== Provided data ==

Lemma nested_insert ws i w pc' : (forall x t, ws !! i = Some x -> t ∈ nested (w, pc') -> t ∈ nested x \/ awaits t = []) ->
  (forall j x t, ws !! j = Some x -> t ∈ nested x -> awaits t = []) ->
  forall j x t, <[i := (w, pc')]> ws !! j = Some x -> t ∈ nested x -> awaits t = [].
Proof.
  intros Hi Hn j x t Hj Ht. destruct (decide (i = j)) as [->|Hne]; [|rewrite list_lookup_insert_ne in Hj by done; by eapply Hn].
  destruct (ws !! j) as [y|] eqn:Hy; [|rewrite list_insert_ge in Hj by (by apply lookup_ge_None); congruence].
  rewrite list_lookup_insert_eq in Hj by (by eapply lookup_lt_Some). simplify_eq. destruct (Hi y t eq_refl Ht) as [Hin|]; [by eapply Hn|done].
Qed.

(** ** The order is kept *)

Lemma ordered_keep c c' : ordered c -> inv c' -> submitted c' = submitted c -> Forall as_destined (submitters c') ->
  (forall t u, u ∈ awaits t -> before c u t -> before c' u t) ->
  (forall w t, t ∈ private_queue (cpool c') w -> t ∈ private_queue (cpool c) w \/ awaits t = []) ->
  (forall i x t, workers c' !! i = Some x -> t ∈ nested x -> awaits t = []) -> ordered c'.
Proof.
  intros [O1 O2 O3 O4 O5 O6 O7] Hi Hs Hd Hb Hp Hn. constructor; rewrite ?Hs; try done.
  - intros t u Ht Hu. apply Hb; [done|]. by apply O4.
  - intros w t Ht. destruct (Hp w t Ht); [by eapply O6|done].
Qed.

Hypothesis destination_global : forall t, awaits t <> [] -> destination t = ToGlobal.

Lemma private_push p d t w u : u ∈ private_queue (push_task d t p) w -> u ∈ private_queue p w \/ (u = t /\ d = ToWorker w).
Proof.
  destruct d as [|w'|w']; simpl; [auto|auto|]. unfold private_queue at 1. simpl. destruct (decide (w' = w)) as [->|Hne]; [|rewrite list_lookup_insert_ne by done; auto].
  unfold private_queue. destruct (private_queues_ p !! w) as [l|] eqn:Hl.
  - rewrite list_lookup_insert_eq by (by eapply lookup_lt_Some). simpl. rewrite elem_of_app, list_elem_of_singleton. intros [|]; auto.
  - rewrite list_insert_ge by (by apply lookup_ge_None). rewrite Hl. auto.
Qed.

Lemma pushed_submitted c u : inv c -> pushed c u -> u ∈ submitted c.
Proof.
  intros Hc Hp. destruct (inv_places c Hc) as (q & Hq & ->). unfold places. rewrite !elem_of_app.
  destruct Hp as [[Hp|Hp]|Hp]; [auto|auto|]. right. left. by eapply queued_global.
Qed.

Lemma ordered_submit p ws ss k su fi le d t : ordered (mkConfig p ws ss k su fi le) -> inv (mkConfig p ws (ss ++ [SIncrement d t]) k (su ++ [t]) fi le) ->
  t ∉ su -> d = destination t -> (forall u, u ∈ awaits t -> pushed (mkConfig p ws ss k su fi le) u) ->
  ordered (mkConfig p ws (ss ++ [SIncrement d t]) k (su ++ [t]) fi le).
Proof.
  intros [O1 O2 O3 O4 O5 O6 O7] Hi Ht Hd Ha. constructor; simpl in *; try done.
  - apply NoDup_app. split_all; [done| |apply NoDup_singleton]. intros u Hu ->%list_elem_of_singleton. done.
  - apply Forall_app_2; [done|by repeat constructor].
  - assert (forall v, v ∈ inflight ss -> v ∈ inflight (ss ++ [SIncrement d t])) as Hmono by (intros v Hv; unfold inflight; rewrite bind_app, elem_of_app; by left).
    intros v u Hv Hu. apply elem_of_app in Hv as [Hv| ->%list_elem_of_singleton].
    + eapply (before_push _ _ []); [by apply O4|done|by rewrite app_nil_r|]. simpl. auto.
    + destruct (Ha u Hu) as [Hb|Hg]; [by left|]. right. right. split; [done|]. simpl. unfold inflight. rewrite bind_app, elem_of_app, bind_singleton. right. by left.
  - intros l v l' u He Hu. destruct l' as [|x l' _] using rev_ind.
    + apply app_inj_tail in He as [<- <-]. by apply (pushed_submitted _ u O1), Ha.
    + rewrite app_comm_cons, app_assoc in He. apply app_inj_tail in He as [He _]. by eapply O5.
Qed.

===

Aim of the exercise: Return each line among the entries that holds the word "mkConfig".

Answer to this exercise:
Lemma ordered_submit p ws ss k su fi le d t : ordered (mkConfig p ws ss k su fi le) -> inv (mkConfig p ws (ss ++ [SIncrement d t]) k (su ++ [t]) fi le) ->
  t ∉ su -> d = destination t -> (forall u, u ∈ awaits t -> pushed (mkConfig p ws ss k su fi le) u) ->
  ordered (mkConfig p ws (ss ++ [SIncrement d t]) k (su ++ [t]) fi le).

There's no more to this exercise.